Task instructions
Word for word, transcribe the data below from the line with "(Client.OfValue (VStr filename))" to the line with "fold changes in", keeping both of those lines.

Collected data:
(** From the watcher service to the client's console, over a socket.  Take
    any session of the watcher service and any cutting of the text it wrote
    into pieces of whole characters, each piece arriving as its UTF-8
    encoding in a 'data' event of its own: the chunks are a cutting of the
    bytes of the text in which no boundary falls inside a character.  If
    [JSON.stringify] writes each message of the session on one line and
    [JSON.parse] reads the message back from it, the client emits exactly
    the messages of the session, in order, prints the 'Now watching' line
    with the file name and then one 'File changed' line per change, with the
    time of that change, and its handler always returns, with an empty
    buffer at the end. *)
Theorem watcher_to_client (stack : nat) (JSON_stringify : value -> jsstring)
        (filename : jsstring) (events : list WatcherService.event)
        (pieces : list jsstring) (out : Client.console) :
  let changes := changes_before_close events in
  let messages :=
    watching_message filename :: map (changed_message filename) changes in
  let written :=
    WatcherService.written
      (WatcherService.run JSON_stringify filename events) in
  let chunks := map UTF8.encode pieces in
  Forall (fun m => ~ In LF (JSON_stringify m) /\
                   JSON.parse (JSON_stringify m) = Return m) messages ->
  concat pieces = concat written ->
  Forall (fun p => UTF8.well_formed p = true) pieces ->
  concat chunks = concat (map UTF8.encode written) /\
  Client.receive stack chunks initial_buffer out =
  mkOutcome []
    (out ++
     Client.Log (js "Now watching: ") (Client.OfValue (VStr filename)) ::
     map (fun now => Client.Log (js "File changed: ")
                       (Client.OfNewDate (VNum now))) changes)
    messages Normal.
Proof.
  intros changes messages written chunks Hrt Hpieces Hwf.
  unfold written in *. rewrite session_output in *.
  fold changes in Hpieces |- *. fold messages in Hpieces |- *.
  rewrite <- (map_map JSON_stringify frame) in *.
  split.
  { unfold chunks. rewrite <- encode_concat, Hpieces by exact Hwf.
    apply encode_frames. }
  apply (client_receives_messages stack filename changes
           (map JSON_stringify messages) pieces out);
    [|exact Hpieces|exact Hwf].
  apply Forall2_map_self. exact Hrt.
Qed.

(** * [JSON.stringify] and [JSON.parse] on the messages of the service *)

Lemma hex_digit_hex_char (d : N) :
  (d < 16)%N -> JSON.hex_digit (Serialize.hex_char d) = Some d.
Proof.
  intros Hd. unfold Serialize.hex_char, JSON.hex_digit, JSON.is_digit.
  destruct (N.ltb_spec d 10).
  - replace ((48 <=? 48 + d)%N) with true by (symmetry; apply N.leb_le; lia).
    replace ((48 + d <=? 57)%N) with true by (symmetry; apply N.leb_le; lia).
    cbn [andb]. f_equal. lia.
  - replace ((87 + d <=? 57)%N) with false by (symmetry; apply N.leb_gt; lia).
    rewrite andb_false_r.
    replace ((97 <=? 87 + d)%N) with true by (symmetry; apply N.leb_le; lia).
    replace ((87 + d <=? 102)%N) with true by (symmetry; apply N.leb_le; lia).
    cbn [andb]. f_equal. lia.
Qed.

Lemma hex4_unicode_escape (c : code_unit) :
  (c < 65536)%N ->
  JSON.hex4 (Serialize.hex_char (c / 4096))
            (Serialize.hex_char ((c / 256) mod 16))
            (Serialize.hex_char ((c / 16) mod 16))
            (Serialize.hex_char (c mod 16)) = Some c.
Proof.
  intros Hc. unfold JSON.hex4.
  rewrite !hex_digit_hex_char by divlia.
  f_equal. divlia.
Qed.
(** * A shallow embedding of the simux discrete-event simulation core

    Files embedded: [datatypes.py] (Entity, Event, Resource),
    [modules.py] (SeizeModule, BatchModule, module counters) and
    [environment.py] (Environment.run_simulation, add_event).

    Modelling choices:
    - Python floats used as simulation times are modelled as exact
      rationals [Q]; every concrete input used below consists of small
      integers, on which float arithmetic is exact.
    - Python ints are [Z] (resource counts) or [nat] (indices produced by
      [itertools.count]).
    - A Python exception is the [Raise] branch of [Result].
    - [heapq] is modelled by its interface: a heap is a list, [heappush]
      adds an element and [heappop] removes an element that is smallest for
      the tuple order of its entries; [heap[0]] is that same element.
      The model compares the leading keys of the tuples only. Python
      compares whole tuples: when two entries tie on their leading keys it
      goes on to an [Entity], [Event] or bound method, which define no
      order, and [<] raises [TypeError] unless the two are equal. The
      model thus describes [heapq] on heaps without such ties; statements
      that depend on it say so ([tie_free] below).
    - A handler (a bound [process_event] method) is referred to by the
      index of the module that owns it, the way an arena would. *)

From Stdlib Require Import QArith ZArith List String Lia Lqa Permutation Sorted.
From stdpp Require Import base gmap strings.
Import ListNotations.
Open Scope string_scope.
Open Scope Z_scope.

(* ------------------------------------------------------------------ *)
(** ** Python values, exceptions *)

(** Attribute values held in [Entity.attr]. *)
Inductive Val : Type :=
| VInt (z : Z)
| VStr (s : string).

#[global] Instance Val_eq_dec : EqDecision Val.
Proof. solve_decision. Defined.

Inductive Exc : Type :=
| ValueError
| TypeError
| KeyError
| IndexError
| ZeroDivisionError.

Inductive Result (A : Type) : Type :=
| Ok (a : A)
| Raise (e : Exc).
Arguments Ok {A} a.
Arguments Raise {A} e.

Definition bind {A B} (m : Result A) (k : A -> Result B) : Result B :=
  match m with
  | Ok a => k a
  | Raise e => Raise e
  end.

Notation "x <- m ;; k" := (bind m (fun x => k))
  (at level 100, m at next level, right associativity).

(* ------------------------------------------------------------------ *)
(** ** heapq, modelled by its interface *)

Section Heap.
Context {A : Type} (lt : A -> A -> bool).

(** Split off a smallest element of [x :: l] (the first one met among
    equal ones); the rest keeps the other elements. *)
Fixpoint extract_min (x : A) (l : list A) : A * list A :=
  match l with
  | [] => (x, [])
  | y :: l' =>
      if lt y x then
        let '(m, r) := extract_min y l' in (m, x :: r)
      else
        let '(m, r) := extract_min x l' in (m, y :: r)
  end.

Definition heappop (q : list A) : option (A * list A) :=
  match q with
  | [] => None
  | x :: l => Some (extract_min x l)
  end.

Definition heappush (q : list A) (x : A) : list A := q ++ [x].
End Heap.

Definition Qltb (a b : Q) : bool := negb (Qle_bool b a).

(** Lexicographic order on the leading keys of heap tuples. *)
Definition lex2 (a1 : Q) (b1 : nat) (a2 : Q) (b2 : nat) : bool :=
  Qltb a1 a2 || (Qeq_bool a1 a2 && Nat.ltb b1 b2).

Definition lex3 (a1 : Q) (b1 : Z) (c1 : nat) (a2 : Q) (b2 : Z) (c2 : nat) : bool :=
  Qltb a1 a2 ||
  (Qeq_bool a1 a2 && (Z.ltb b1 b2 || (Z.eqb b1 b2 && Nat.ltb c1 c2))).

(* ------------------------------------------------------------------ *)
(** ** Entities and events (datatypes.py) *)

Record Entity : Type := mkEntity {
  entity_type : string;
  arrival_time : Q;
  entity_ind : nat;
  attr : gmap string Val
}.

(** Modelled from the spec: [BatchEntity], which [modules.py] uses but whose
    class is not among the source files ("specialization of Entity with
    field batched_entities: ordered sequence of constituent Entities").
    A Python entity object is either a plain [Entity] or a [BatchEntity]. *)
Inductive AnyEntity : Type :=
| AsEntity (e : Entity)
| AsBatchEntity (e : Entity) (batched_entities : list Entity).

Definition core (x : AnyEntity) : Entity :=
  match x with
  | AsEntity e => e
  | AsBatchEntity e _ => e
  end.

Definition is_batch_entity (x : AnyEntity) : bool :=
  match x with
  | AsEntity _ => false
  | AsBatchEntity _ _ => true
  end.

(** The bound method [module.process_event], named by its module. *)
Inductive Handler : Type :=
| ProcessEvent (module : nat).

(** [Event.attr]: a dict whose keys, across the modules, are [wait_time],
    [delay_time] and [batch_entities]; an absent key is [None]. *)
Record EventAttr : Type := mkEventAttr {
  ev_wait_time : option Q;
  ev_delay_time : option Q;
  ev_batch_entities : option (list (Entity * Q))
}.

Definition empty_attr : EventAttr := mkEventAttr None None None.

(** [event_message] is diagnostic text built by f-strings; it is kept
    out of the model. *)
Record Event : Type := mkEvent {
  event_time : Q;
  event_name : string;
  event_handler : Handler;
  event_entity : AnyEntity;
  event_attr : EventAttr
}.

(* ------------------------------------------------------------------ *)
(** ** Resource (datatypes.py) *)

(** A waiting entry [(queue_entry_time, num_resources, entity_ind, entity,
    event_handler)]. *)
Definition QEntry : Type := (Q * Z * nat * AnyEntity * Handler)%type.

Definition qentry_lt (x y : QEntry) : bool :=
  let '(t1, d1, i1, _, _) := x in
  let '(t2, d2, i2, _, _) := y in
  lex3 t1 d1 i1 t2 d2 i2.

Record Resource : Type := mkResource {
  name : string;
  capacity : Z;
  queue : list QEntry;
  availability_log : list (Q * Z);
  available : Z
}.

Task output
     Client.Log (js "Now watching: ") (Client.OfValue (VStr filename)) ::
     map (fun now => Client.Log (js "File changed: ")
                       (Client.OfNewDate (VNum now))) changes)
    messages Normal.
Proof.
  intros changes messages written chunks Hrt Hpieces Hwf.
  unfold written in *. rewrite session_output in *.
  fold changes in Hpieces |- *. fold messages in Hpieces |- *.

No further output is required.